Lemma unique_from_strict x l :
  StronglySorted le_by (x :: l) -> StrictSorted lt (unique_from eq x l).
Proof.
  revert x. induction l as [|z l IH]; intros x Hs; simpl; [repeat constructor|].
  apply StronglySorted_inv in Hs as [Hs Hx].
  destruct (eq x z) eqn:E.
  - apply eq_spec in E as <-. by apply IH.
  - specialize (IH _ Hs). constructor; [done|]. apply Forall_forall. intros y.
    rewrite elem_of_unique_from. intros Hy.
    assert (lt x z = true) as Hxz.
    { inversion_clear Hx as [|? ? Hxz _].
      destruct (lt_cases lt x z) as [?|[->|Hzx]]; [done| |].
      - by rewrite (proj2 (eq_spec z z) eq_refl) in E.
      - unfold le_by in Hxz. congruence. }
    apply elem_of_cons in Hy as [->|Hy]; [done|].
    apply StronglySorted_inv in Hs as [_ Hz]. rewrite Forall_forall in Hz.
    specialize (Hz _ Hy). destruct (lt_cases lt z y) as [H|[<-|H]].
    + by eapply lt_trans.
    + done.
    + unfold le_by in Hz. congruence.
Qed.

Lemma std_unique_strict l :
  StronglySorted le_by l -> StrictSorted lt (std_unique eq l).
Proof. destruct l; [constructor|]. apply unique_from_strict. Qed.

(** The canonical form of a set-like vector: sorted, then deduplicated. *)
Lemma sort_unique_strict l : StrictSorted lt (std_unique eq (std_sort lt l)).
Proof. apply std_unique_strict, std_sort_sorted. Qed.

Lemma elem_of_sort_unique x l : x ∈ std_unique eq (std_sort lt l) <-> x ∈ l.
Proof. by rewrite elem_of_std_unique, elem_of_std_sort. Qed.

Lemma sort_unique_ext l1 l2 :
  (forall x, x ∈ l1 <-> x ∈ l2) ->
  std_unique eq (std_sort lt l1) = std_unique eq (std_sort lt l2).
Proof.
  intros H. apply StrictSorted_ext; [apply sort_unique_strict..|].
  intros x. by rewrite !elem_of_sort_unique.
Qed.

Lemma sort_unique_same l1 l2 :
  std_unique eq (std_sort lt l1) = std_unique eq (std_sort lt l2) <->
  (forall x, x ∈ l1 <-> x ∈ l2).
Proof.
  split; [|apply sort_unique_ext]. intros H x.
  by rewrite <- (elem_of_sort_unique x l1), H, elem_of_sort_unique.
Qed.

Lemma sort_unique_id l :
  StrictSorted lt l -> std_unique eq (std_sort lt l) = l.
Proof.
  intros H. apply StrictSorted_ext; [apply sort_unique_strict|done|].
  intros x. apply elem_of_sort_unique.
Qed.
End Unique.

Lemma is_sorted_iff l : is_sorted lt l = true <-> StronglySorted le_by l.
Proof.
  unfold is_sorted. rewrite negb_true_iff. induction l as [|x l IH]; simpl.
  - split; [constructor|done].
  - destruct l as [|y l].
    { split; [repeat constructor|done]. }
    rewrite orb_false_iff, IH. split.
    + intros [Hyx Hs]. constructor; [done|]. constructor; [done|].
      apply StronglySorted_inv in Hs as [_ Hy].
      eapply Forall_impl; [exact Hy|]. intros z. by apply le_by_trans.
    + intros Hs. apply StronglySorted_inv in Hs as [Hs Hx].
      split; [by inversion Hx|done].
Qed.
End SortLemmas.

========================

> **WHAT IS EXPECTED**
Only the lines from the one with "(std_sort lt l2) <->" through the final line above belong in the answer, each reproduced word for word.

> **TASK SOLUTION**
  std_unique eq (std_sort lt l1) = std_unique eq (std_sort lt l2) <->
  (forall x, x ∈ l1 <-> x ∈ l2).
Proof.
  split; [|apply sort_unique_ext]. intros H x.
  by rewrite <- (elem_of_sort_unique x l1), H, elem_of_sort_unique.
Qed.

Lemma sort_unique_id l :
  StrictSorted lt l -> std_unique eq (std_sort lt l) = l.
Proof.
  intros H. apply StrictSorted_ext; [apply sort_unique_strict|done|].
  intros x. apply elem_of_sort_unique.
Qed.
End Unique.

Lemma is_sorted_iff l : is_sorted lt l = true <-> StronglySorted le_by l.
Proof.
  unfold is_sorted. rewrite negb_true_iff. induction l as [|x l IH]; simpl.
  - split; [constructor|done].
  - destruct l as [|y l].
    { split; [repeat constructor|done]. }
    rewrite orb_false_iff, IH. split.
    + intros [Hyx Hs]. constructor; [done|]. constructor; [done|].
      apply StronglySorted_inv in Hs as [_ Hy].
      eapply Forall_impl; [exact Hy|]. intros z. by apply le_by_trans.
    + intros Hs. apply StronglySorted_inv in Hs as [Hs Hx].
      split; [by inversion Hx|done].
Qed.
End SortLemmas.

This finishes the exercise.